- _Problem_
Start at the first line of the material. Repeat each line exactly through the one containing "Local Open Scope string_scope.", then stop.
[[ Data provided open ]]
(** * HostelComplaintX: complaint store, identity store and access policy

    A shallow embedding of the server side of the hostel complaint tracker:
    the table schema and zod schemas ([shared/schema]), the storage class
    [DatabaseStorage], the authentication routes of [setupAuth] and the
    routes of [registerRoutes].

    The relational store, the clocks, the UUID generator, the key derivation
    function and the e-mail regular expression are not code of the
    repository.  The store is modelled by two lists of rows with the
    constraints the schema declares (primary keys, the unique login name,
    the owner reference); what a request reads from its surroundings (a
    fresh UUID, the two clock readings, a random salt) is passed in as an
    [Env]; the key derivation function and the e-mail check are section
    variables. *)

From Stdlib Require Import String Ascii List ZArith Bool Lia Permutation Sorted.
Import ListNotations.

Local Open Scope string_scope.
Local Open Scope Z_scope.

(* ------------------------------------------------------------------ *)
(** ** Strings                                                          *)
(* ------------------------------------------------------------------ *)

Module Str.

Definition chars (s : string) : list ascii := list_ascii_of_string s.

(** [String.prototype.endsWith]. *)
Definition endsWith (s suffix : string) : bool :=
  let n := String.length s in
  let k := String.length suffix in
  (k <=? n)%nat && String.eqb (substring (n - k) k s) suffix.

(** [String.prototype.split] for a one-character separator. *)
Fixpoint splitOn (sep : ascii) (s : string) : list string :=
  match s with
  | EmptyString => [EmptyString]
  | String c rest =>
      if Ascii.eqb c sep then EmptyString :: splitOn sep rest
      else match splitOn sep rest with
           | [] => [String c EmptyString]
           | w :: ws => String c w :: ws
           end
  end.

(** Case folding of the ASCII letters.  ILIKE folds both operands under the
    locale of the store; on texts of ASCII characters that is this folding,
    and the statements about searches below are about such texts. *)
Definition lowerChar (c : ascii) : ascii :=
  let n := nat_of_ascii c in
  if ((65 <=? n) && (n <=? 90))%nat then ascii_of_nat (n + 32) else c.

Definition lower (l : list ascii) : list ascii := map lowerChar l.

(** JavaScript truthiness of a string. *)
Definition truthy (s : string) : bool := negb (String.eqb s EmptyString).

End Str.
[[ Data provided closed ]]
- _Problem solution_
(** * HostelComplaintX: complaint store, identity store and access policy

    A shallow embedding of the server side of the hostel complaint tracker:
    the table schema and zod schemas ([shared/schema]), the storage class
    [DatabaseStorage], the authentication routes of [setupAuth] and the
    routes of [registerRoutes].

    The relational store, the clocks, the UUID generator, the key derivation
    function and the e-mail regular expression are not code of the
    repository.  The store is modelled by two lists of rows with the
    constraints the schema declares (primary keys, the unique login name,
    the owner reference); what a request reads from its surroundings (a
    fresh UUID, the two clock readings, a random salt) is passed in as an
    [Env]; the key derivation function and the e-mail check are section
    variables. *)

From Stdlib Require Import String Ascii List ZArith Bool Lia Permutation Sorted.
Import ListNotations.

Local Open Scope string_scope.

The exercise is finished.